Architectural standards for eSIM

eUICC (embedded UICC) refers to the architectural standards published by the GSM Association (GSMA) or implementations of those standards for eSIM, a device used to securely store one or more SIM card profiles, which are the unique identifiers and cryptographic keys used by cellular network service providers to uniquely identify and securely connect to mobile network devices. Applications of eUICC are found in mobile network devices (cell phones, tablets, portable computers, security controllers, medical devices, etc.) that use GSM cellular network eSIM technology.

==Standards==
The core standards that define eUICC are published by the GSM Association in two topical areas.

===Consumer and IOT===
Core standards for implementing eSIM on mobile devices include the following articles:
- eSIM Architecture Specification
- eSIM IoT Architecture and Requirement Specification
- SGP 22 Remote Sim Provisioning(RSP) Architecture for consumer Devices

===Machine-to-machine (M2M)===
GSMA publishes standards for machine-to-machine (M2M) third-party provisioning of eSIM which includes the following articles:
- SGP.01 M2M eSIM Architecture v4.2
- SGP.02 eSIM Technical Specifications V4.2.1

== Implementation ==
eUICC can refer to any implementation or application of the eUICC standards in an eSIM device.
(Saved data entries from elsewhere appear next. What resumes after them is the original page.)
(** Pieces that end with [terminator], at most [max] of them when that is
    positive.  A round of [while (slen)] on the pieces so far and the rest. *)
Definition split_step (terminator max : Z) (st : list strbuf * list Z * Z)
    : outcome ((list strbuf * list Z * Z) + list strbuf) :=
  let '(ret, str, slen) := st in
  if negb (tru slen) then Ret (inr ret) else
  let len := i32 slen in
  let len :=
    if (max <=? 0) || (zlen ret + 1 <? max) then
      match memchr str terminator slen with Some e => i32 (e + 1) | None => len end
    else len in
  t ← strbuf_init junk (u64 len);
  t ← strbuf_add junk t str (u64 len);
  Ret (inl (ret ++ [t], drop (Z.to_nat len) str, u64 (slen - len))).

Definition strbuf_split_buf (str : list Z) (slen terminator max : Z) : outcome (list strbuf) :=
  loop (S (Z.to_nat slen)) (split_step terminator max) ([], str, slen).

(** The strings of [slist]. *)
Fixpoint add_separated (sep_needed : bool) (str : strbuf) (sep : list Z) (items : list (list Z)) : outcome strbuf :=
  match items with
  | [] => Ret str
  | item :: items =>
      str ← (if sep_needed then strbuf_addstr str sep else Ret str);
      str ← strbuf_addstr str item;
      add_separated true str sep items
  end.

Definition strbuf_add_separated_string_list (str : strbuf) (sep : list Z) (slist : list (list Z)) : outcome strbuf :=
  add_separated false str sep slist.

(** One round of [while (size)]. *)
Definition add_lines_step (prefix : list Z) (space_after_prefix : bool) (st : strbuf * list Z * Z)
    : outcome ((strbuf * list Z * Z) + strbuf) :=
  let '(out, buf, size) := st in
  if negb (tru size) then Ret (inr out) else
  let next := match memchr buf 10 size with Some k => k + 1 | None => size end in
  out ← strbuf_addstr out prefix;
  c ← rd buf 0;
  out ← (if space_after_prefix && negb (c =? 10) && negb (c =? 9) then strbuf_addch out 32 else Ret out);
  out ← strbuf_add junk out buf next;
  Ret (inl (out, drop (Z.to_nat next) buf, size - next)).

Definition add_lines (out : strbuf) (prefix buf : list Z) (size : Z) (space_after_prefix : bool) : outcome strbuf :=
  out ← loop (S (Z.to_nat size)) (add_lines_step prefix space_after_prefix) (out, buf, size);
  strbuf_complete out 10.

Definition strbuf_add_commented_lines (out : strbuf) (buf : list Z) (size : Z) (comment_prefix : list Z) : outcome strbuf :=
  add_lines out comment_prefix buf size true.

Definition strbuf_add_lines (out : strbuf) (prefix buf : list Z) (size : Z) : outcome strbuf :=
  add_lines out prefix buf size false.

(** The text up to a percent sign; what follows it, or [None] for 0. *)
Definition strbuf_expand_step (sb : strbuf) (format : list Z) : outcome (strbuf * option (list Z)) :=
  let percent := match memchr format 37 (zlen format) with Some k => k | None => zlen format end in
  sb ← strbuf_add junk sb format percent;
  let rest := drop (Z.to_nat percent) format in
  Ret (sb, match rest with [] => None | _ :: rest => Some rest end).

Definition strbuf_expand_literal (sb : strbuf) (placeholder : list Z) : outcome (strbuf * Z) :=
  if deref placeholder =? 110 then
    sb ← strbuf_addch sb 10;
    Ret (sb, 1)
  else if deref placeholder =? 120 then
    let ch := hex2chr (tail placeholder) in
    if ch <? 0 then Ret (sb, 0) else
    sb ← strbuf_addch sb ch;
    Ret (sb, 3)
  else Ret (sb, 0).

(** The bytes of [src]. *)
Definition strbuf_addbuf_percentquote (dst src : strbuf) : outcome strbuf :=
  for_n (Z.to_nat (sb_len src)) 0
    (fun i dst =>
       c ← rd (sb_buf src) i;
       dst ← (if c =? 37 then strbuf_addch dst 37 else Ret dst);
       strbuf_addch dst c) dst.

(** The characters of the macro, the space first; [strchr] also finds the NUL. *)
Definition URL_UNSAFE_CHARS : list Z :=
  [32; 60; 62; 34; 37; 123; 125; 124; 92; 94; 96; 58; 63; 35; 91; 93; 64; 33; 36; 38; 39; 40; 41; 42; 43; 44; 59; 61].
(* ===== verification/StrbufLines.v ===== *)
(** strbuf.c, lines: splitting at a terminator, prefixing lines, reading lines
    from a stream and stripping white space, each against a specification on
    lists of bytes. *)
From S2P Require Import Prelude Headers Strbuf StrbufText.

(** * Lines *)

(** The text up to and including the first [term], and what follows. *)
Fixpoint first_line (term : Z) (s : list Z) : list Z * list Z :=
  match s with
  | [] => ([], [])
  | c :: s' => if c =? term then ([c], s') else let '(a, b) := first_line term s' in (c :: a, b)
  end.

(** All of them; [fuel] of the length of the text is enough. *)
Fixpoint lines_of (fuel : nat) (term : Z) (s : list Z) : list (list Z) :=
  match fuel, s with
  | S fuel, _ :: _ => let '(a, b) := first_line term s in a :: lines_of fuel term b
  | _, _ => []
  end.
Definition lines (term : Z) (s : list Z) : list (list Z) := lines_of (length s) term s.

Lemma first_line_app term s : fst (first_line term s) ++ snd (first_line term s) = s.
Proof.
  induction s as [|c s IH]; [done|]. cbn [first_line]. destruct (Z.eqb_spec c term) as [->|]; [done|].
  destruct (first_line term s) as [a b]. cbn [fst snd app] in *. by rewrite IH.
Qed.

Lemma first_line_shorter term c s : (length (snd (first_line term (c :: s))) <= length s)%nat.
Proof.
  pose proof (first_line_app term (c :: s)) as Happ. cbn [first_line] in *. destruct (Z.eqb_spec c term); [done|].
  destruct (first_line term s) as [a b]. cbn [fst snd app] in *. injection Happ as Happ. rewrite <-Happ, length_app. lia.
Qed.

Lemma lines_of_fuel term n m s : (length s <= n)%nat -> (length s <= m)%nat -> lines_of n term s = lines_of m term s.
Proof.
  revert m s. induction n as [|n IH]; intros [|m] [|c s] Hn Hm; try done; simpl in Hn, Hm; try lia.
  cbn [lines_of]. pose proof (first_line_shorter term c s). destruct (first_line term (c :: s)) as [a b]. cbn [snd] in *.
  f_equal. apply IH; lia.
Qed.
(* ===== verification/Base85.v ===== *)
(** base85.c: binary data as groups of five characters for four bytes, the most
    significant digit first; the last group may stand for fewer bytes. *)
From S2P Require Import Prelude Headers BlockHash.

(** * Model *)

Definition en85 : list Z :=
  [48; 49; 50; 51; 52; 53; 54; 55; 56; 57;
   65; 66; 67; 68; 69; 70; 71; 72; 73; 74;
   75; 76; 77; 78; 79; 80; 81; 82; 83; 84;
   85; 86; 87; 88; 89; 90;
   97; 98; 99; 100; 101; 102; 103; 104; 105; 106;
   107; 108; 109; 110; 111; 112; 113; 114; 115; 116;
   117; 118; 119; 120; 121; 122;
   33; 35; 36; 37; 38; 40; 41; 42; 43; 45;
   59; 60; 61; 62; 63; 64; 94; 95; 96; 123;
   124; 125; 126].

(** [static char de85[256]] before [prep_base85] has filled it in. *)
Definition de85_zero : list Z := replicate 256 0.

Definition prep_base85 (de85 : list Z) : outcome (list Z) :=
  z ← rd de85 90;
  if tru z then Ret de85 else
  for_n (length en85) 0 (fun i de85 => ch ← rd en85 i; wr de85 ch (i + 1)) de85.

(** One digit of the [do ... while (--cnt)] loop: the position in [buffer] and
    [acc]; a character outside the alphabet leaves it. *)
Definition digit_step (de85 buffer : list Z) (_ : Z) (st : Z * Z) : outcome ((Z * Z) + unit) :=
  let '(pos, acc) := st in
  ch ← rd buffer pos;
  de ← rd de85 ch;
  let de := de - 1 in
  if de <? 0 then Ret (inr tt) else
  Ret (inl (pos + 1, u32 (acc * 85 + de))).

(** One byte of the output. *)
Definition put_step (_ : Z) (st : list Z * Z * Z) : outcome (list Z * Z * Z) :=
  let '(dst, dpos, acc) := st in
  let acc := Z.lor (u32 (Z.shiftl acc 8)) (Z.shiftr acc 24) in
  dst ← wr dst dpos (u8 acc);
  Ret (dst, dpos + 1, acc).

(** One group: positions in [buffer] and [dst], [dst] and [len]. *)
Definition decode_group (de85 buffer : list Z) (st : Z * list Z * Z * Z)
    : outcome ((Z * list Z * Z * Z) + (list Z * Z)) :=
  let '(pos, dst, dpos, len) := st in
  if negb (tru len) then Ret (inr (dst, 0)) else
  r ← for_range 4 0 (digit_step de85 buffer) (pos, 0);
  match r with
  | inr _ => Ret (inr (dst, -1))
  | inl (pos, acc) =>
      ch ← rd buffer pos;
      let pos := pos + 1 in
      de ← rd de85 ch;
      let de := de - 1 in
      if de <? 0 then Ret (inr (dst, -1)) else
      if 0xffffffff / 85 <? acc then Ret (inr (dst, -1)) else
      let acc := u32 (acc * 85) in
      if 0xffffffff - de <? acc then Ret (inr (dst, -1)) else
      let acc := u32 (acc + de) in
      let cnt := if len <? 4 then len else 4 in
      '(dst, dpos, _) ← for_n (Z.to_nat cnt) 0 put_step (dst, dpos, acc);
      Ret (inl (pos, dst, dpos, len - cnt))
  end.

(** The table, the output and the return value. *)
Definition decode_85 (de85 dst buffer : list Z) (len : Z) : outcome (list Z * list Z * Z) :=
  de85 ← prep_base85 de85;
  '(dst, ret) ← loop (S (Z.to_nat len)) (decode_group de85 buffer) (0, dst, 0, len);
  Ret (de85, dst, ret).

(** [cnt] is [24 - 8 * i]; left with [inr] by [break]. *)
Definition gather_step (data : list Z) (i : Z) (st : Z * Z * Z) : outcome ((Z * Z * Z) + (Z * Z * Z)) :=
  let '(acc, dpos, bytes) := st in
  ch ← rd data dpos;
  let acc := Z.lor acc (u32 (Z.shiftl ch (24 - 8 * i))) in
  let bytes := bytes - 1 in
  if bytes =? 0 then Ret (inr (acc, dpos + 1, bytes)) else Ret (inl (acc, dpos + 1, bytes)).

(** [cnt] is [4 - i]. *)
Definition emit_step (bpos : Z) (i : Z) (st : list Z * Z) : outcome (list Z * Z) :=
  let '(buf, acc) := st in
  c ← rd en85 (acc mod 85);
  buf ← wr buf (bpos + (4 - i)) c;
  Ret (buf, acc / 85).

Definition encode_group (data : list Z) (st : list Z * Z * Z * Z) : outcome ((list Z * Z * Z * Z) + (list Z * Z)) :=
  let '(buf, bpos, dpos, bytes) := st in
  if negb (tru bytes) then Ret (inr (buf, bpos)) else
  r ← for_range 4 0 (gather_step data) (0, dpos, bytes);
  let '(acc, dpos, bytes) := match r with inl st => st | inr st => st end in
  '(buf, _) ← for_n 5 0 (emit_step bpos) (buf, acc);
  Ret (inl (buf, bpos + 5, dpos, bytes)).

Definition encode_85 (buf data : list Z) (bytes : Z) : outcome (list Z) :=
  '(buf, bpos) ← loop (S (Z.to_nat bytes)) (encode_group data) (buf, 0, 0, bytes);
  wr buf bpos 0.

(** * Specification *)

(** The digit a character stands for: its place in the alphabet. *)
Definition digit85 (c : Z) : option Z := (fun p : nat * Z => Z.of_nat p.1) <$> list_find (eq c) en85.

(** The bytes written for a number, and the number of the first bytes of a
    string, zeros beyond its end. *)
Fixpoint be_at (k : Z) (bs : list Z) : Z :=
  match bs with
  | [] => 0
  | b :: bs => b * 2 ^ k + be_at (k - 8) bs
  end.

Definition char85 (d : Z) : Z := default 0 (en85 !! Z.to_nat d).

Definition group_of (v : Z) : list Z :=
  char85 <$> [v / 85 ^ 4 mod 85; v / 85 ^ 3 mod 85; v / 85 ^ 2 mod 85; v / 85 mod 85; v mod 85].

Fixpoint base85_groups (fuel : nat) (data : list Z) : list Z :=
  match fuel, data with
  | S fuel, _ :: _ => group_of (be_at 24 (take 4 data)) ++ base85_groups fuel (drop 4 data)
  | _, _ => []
  end.
Definition base85 (data : list Z) : list Z := base85_groups (length data) data.

(** The number five characters stand for, if they are digits of one below 2^32. *)
Definition group_value (g : list Z) : option Z :=
  ds ← mapM digit85 g;
  let v := foldl (fun v d => v * 85 + d) 0 ds in
  if v <? 2 ^ 32 then Some v else None.

Fixpoint unbase85_groups (fuel : nat) (s : list Z) (len : nat) : option (list Z) :=
  match fuel, len with
  | S fuel, S _ =>
      if bool_decide (5 <= length s)%nat then
        v ← group_value (take 5 s);
        rest ← unbase85_groups fuel (drop 5 s) (len - 4);
        Some (take len (be32 v) ++ rest)
      else None
  | _, _ => Some []
  end.

(** The [len] bytes that the text [s] stands for. *)
Definition unbase85 (s : list Z) (len : nat) : option (list Z) := unbase85_groups len s len.

(** * Correctness *)

(** ** The table *)

Definition de85_full : list Z := (fun c => match digit85 c with Some d => d + 1 | None => 0 end) <$> seqZ 0 256.

Definition de85_state (de85 : list Z) : Prop := de85 = de85_zero \/ de85 = de85_full.

Lemma prep_base85_spec de85 : de85_state de85 -> prep_base85 de85 = Ret de85_full.
Proof. intros [-> | ->]; vm_compute; reflexivity. Qed.

Lemma rd_de85 c : is_byte c -> rd de85_full c = Ret (match digit85 c with Some d => d + 1 | None => 0 end).
Proof.
  intros Hc. unfold de85_full. rewrite rd_tabulate by done. done.
Qed.

Lemma digit85_range c d : digit85 c = Some d -> 0 <= d < 85 /\ char85 d = c.
Proof.
  unfold digit85, char85. destruct (list_find (eq c) en85) as [[i x]|] eqn:E; [|done]. intros [= <-].
  apply list_find_Some in E as (Hi & <- & _). rewrite Nat2Z.id, Hi. split; [|done].
  apply lookup_lt_Some in Hi. cbn in Hi. lia.
Qed.

Lemma digit85_char d : 0 <= d < 85 -> digit85 (char85 d) = Some d /\ is_byte (char85 d).
Proof.
  intros Hd. assert (Forall (fun d => digit85 (char85 d) = Some d /\ is_byte (char85 d)) (seqZ 0 85)) as Hall by evaluate.
  rewrite Forall_forall in Hall. apply Hall, elem_of_seqZ. lia.
Qed.

Lemma rd_en85 d : 0 <= d < 85 -> rd en85 d = Ret (char85 d).
Proof.
  intros Hd. destruct (rd_in en85 d) as [c Hc]; [by change (zlen en85) with 85|]. rewrite Hc.
  apply rd_Ret in Hc as [_ Hc]. unfold char85. by rewrite Hc.
Qed.

(** ** Output bytes *)

Lemma wr_app (pre xs : list Z) k y :
  0 <= k < zlen xs -> wr (pre ++ xs) (zlen pre + k) y = Ret (pre ++ <[Z.to_nat k := y]> xs).
Proof.
  intros Hk. pose proof (zlen_nonneg pre). rewrite wr_in by (rewrite zlen_app; lia). f_equal. unfold zlen.
  rewrite insert_app_r_alt by lia. do 2 f_equal. lia.
Qed.

Lemma be_at_range k n bs : is_bytes bs -> (length bs <= n)%nat -> 8 * Z.of_nat n <= k + 8 -> 0 <= be_at k bs < 2 ^ (k + 8).
Proof.
  revert k n. induction bs as [|b bs IH]; intros k n Hb Hn Hk; cbn [be_at].
  - split; [lia|]. apply Z.pow_pos_nonneg; lia.
  - apply Forall_cons_iff in Hb as [Hb Hbs]. cbn [length] in Hn. destruct n as [|n]; [lia|].
    specialize (IH (k - 8) n Hbs). replace (k - 8 + 8) with k in IH by lia.
    assert (0 <= be_at (k - 8) bs < 2 ^ k) by (apply IH; lia).
    rewrite Z.pow_add_r by lia. change (2 ^ 8) with 256. unfold is_byte in Hb. nia.
Qed.

Lemma be_at_u32 bs : is_bytes bs -> (length bs <= 4)%nat -> is_u32 (be_at 24 bs).
Proof. intros Hb Hn. apply (be_at_range 24 4); [done|done|lia]. Qed.

Lemma be32_be_at a b c d : is_byte a -> is_byte b -> is_byte c -> is_byte d -> be32 (be_at 24 [a; b; c; d]) = [a; b; c; d].
Proof.
  unfold is_byte. intros. cbn [be_at]. unfold be32. rewrite !Z.shiftr_div_pow2 by lia.
  change (24 - 8 - 8 - 8) with 0. change (24 - 8 - 8) with 8. change (24 - 8) with 16.
  change (2 ^ 24) with 16777216. change (2 ^ 16) with 65536. change (2 ^ 8) with 256. change (2 ^ 0) with 1.
  repeat f_equal; Z.to_euclidean_division_equations; lia.
Qed.

Lemma be_at_32 v : is_u32 v -> be_at 24 (be32 v) = v.
Proof.
  unfold is_u32. intros Hv. unfold be32. cbn [be_at]. rewrite !Z.shiftr_div_pow2 by lia.
  change (24 - 8 - 8 - 8) with 0. change (24 - 8 - 8) with 8. change (24 - 8) with 16.
  change (2 ^ 32) with 4294967296 in Hv.
  change (2 ^ 24) with 16777216. change (2 ^ 16) with 65536. change (2 ^ 8) with 256. change (2 ^ 0) with 1.
  Z.to_euclidean_division_equations; lia.
Qed.

Ltac all_bytes := repeat (apply Forall_cons_2; [assumption|]); apply Forall_nil_2.

(** One byte of the output is the first one of the rotating number. *)
Lemma put_step_spec dst dpos out i a b c d :
  is_byte a -> is_byte b -> is_byte c -> is_byte d -> filled dst dpos out -> dpos < zlen dst ->
  exists dst', put_step i (dst, dpos, be_at 24 [a; b; c; d]) = Ret (dst', dpos + 1, be_at 24 [b; c; d; a]) /\
    zlen dst' = zlen dst /\ filled dst' (dpos + 1) (out ++ [a]).
Proof.
  intros Ha Hb Hc Hd Hf Hlt. unfold put_step.
  pose proof (rotate_or (be_at 24 [a; b; c; d]) 24) as Hrot. change (32 - 24) with 8 in Hrot.
  rewrite Hrot; [clear Hrot|apply be_at_u32; [all_bytes|cbn [length]; lia]|lia].
  assert (rotr 24 (be_at 24 [a; b; c; d]) = be_at 24 [b; c; d; a]) as ->.
  { unfold rotr, is_byte in *. cbn [be_at].
    change (24 - 8 - 8 - 8) with 0. change (24 - 8 - 8) with 8. change (24 - 8) with 16. change (32 - 24) with 8.
    change (2 ^ 24) with 16777216. change (2 ^ 16) with 65536. change (2 ^ 8) with 256. change (2 ^ 0) with 1.
    Z.to_euclidean_division_equations; lia. }
  assert (u8 (be_at 24 [b; c; d; a]) = a) as ->.
  { unfold u8, is_byte in *. cbn [be_at].
    change (24 - 8 - 8 - 8) with 0. change (24 - 8 - 8) with 8. change (24 - 8) with 16.
    change (2 ^ 24) with 16777216. change (2 ^ 16) with 65536. change (2 ^ 8) with 256. change (2 ^ 0) with 1.
    Z.to_euclidean_division_equations; lia. }
  destruct (filled_wr _ _ _ a Hf Hlt) as [-> Hf']. run. eexists. split; [done|]. split; [apply zlen_insert|done].
Qed.

Lemma put_bytes dst dpos out v n :
  is_u32 v -> filled dst dpos out -> (n <= 4)%nat -> dpos + Z.of_nat n <= zlen dst ->
  exists dst' acc, for_n n 0 put_step (dst, dpos, v) = Ret (dst', dpos + Z.of_nat n, acc) /\
    zlen dst' = zlen dst /\ filled dst' (dpos + Z.of_nat n) (out ++ take n (be32 v)).
Proof.
  intros Hv Hf Hn Hroom. pose proof (be_at_32 v Hv) as Hval. pose proof (be32_byte v) as Hb.
  assert (length (be32 v) = 4%nat) as Hl by done.
  revert Hval Hb Hl. generalize (be32 v). intros l Hval Hb Hl. subst v.
  assert (forall n l dst dpos out i, (n <= 4)%nat -> length l = 4%nat -> is_bytes l -> filled dst dpos out ->
    dpos + Z.of_nat n <= zlen dst ->
    exists dst' acc, for_n n i put_step (dst, dpos, be_at 24 l) = Ret (dst', dpos + Z.of_nat n, acc) /\
      zlen dst' = zlen dst /\ filled dst' (dpos + Z.of_nat n) (out ++ take n l)) as Hgo; [|by apply Hgo].
  clear. intros n. induction n as [|n IH]; intros l dst dpos out i Hn Hl Hb Hf Hroom.
  - rewrite take_0, Z.add_0_r, app_nil_r. by eexists _, _.
  - destruct l as [|a [|b [|c [|d [|]]]]]; try done. rewrite !Forall_cons_iff in Hb. destruct Hb as (Ha & Hb & Hc & Hd & _).
    cbn [for_n]. destruct (put_step_spec dst dpos out i a b c d) as (dst1 & -> & Hz & Hf1); [done..|lia|]. run.
    destruct (IH [b; c; d; a] dst1 (dpos + 1) (out ++ [a]) (i + 1)) as (dst' & acc & -> & Hz' & Hf'); [lia|done| |done|lia|].
    { all_bytes. }
    exists dst', acc. split; [do 3 f_equal; lia|]. split; [lia|].
    replace (dpos + Z.of_nat (S n)) with (dpos + 1 + Z.of_nat n) by lia.
    destruct n as [|[|[|[|]]]]; try lia; cbn [take] in *; by rewrite <-(assoc app) in Hf'.
Qed.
Each implementation of eUICC includes software code, a processor to emulate the software, non-volatile memory used to store the unique identifiers and cryptographic keys that are part of a SIM profile, and a bus interface to communicate the SIM profile to the mobile device. eUICC standards specify that only one eUICC security controller (EUSD) may be implemented in an eSIM, but the eSIM may store multiple SIM profiles.

==EID==
GSMA standards define EID as "eUICC identifier". Some developers / implementers have referred to this using the descriptive term "eSIM identifier", which summarizes the function of an eUICC identifier. Some third parties have joined this acronym with the term "electronic identity document", which is a general concept of any identifier stored or presented in electronic format.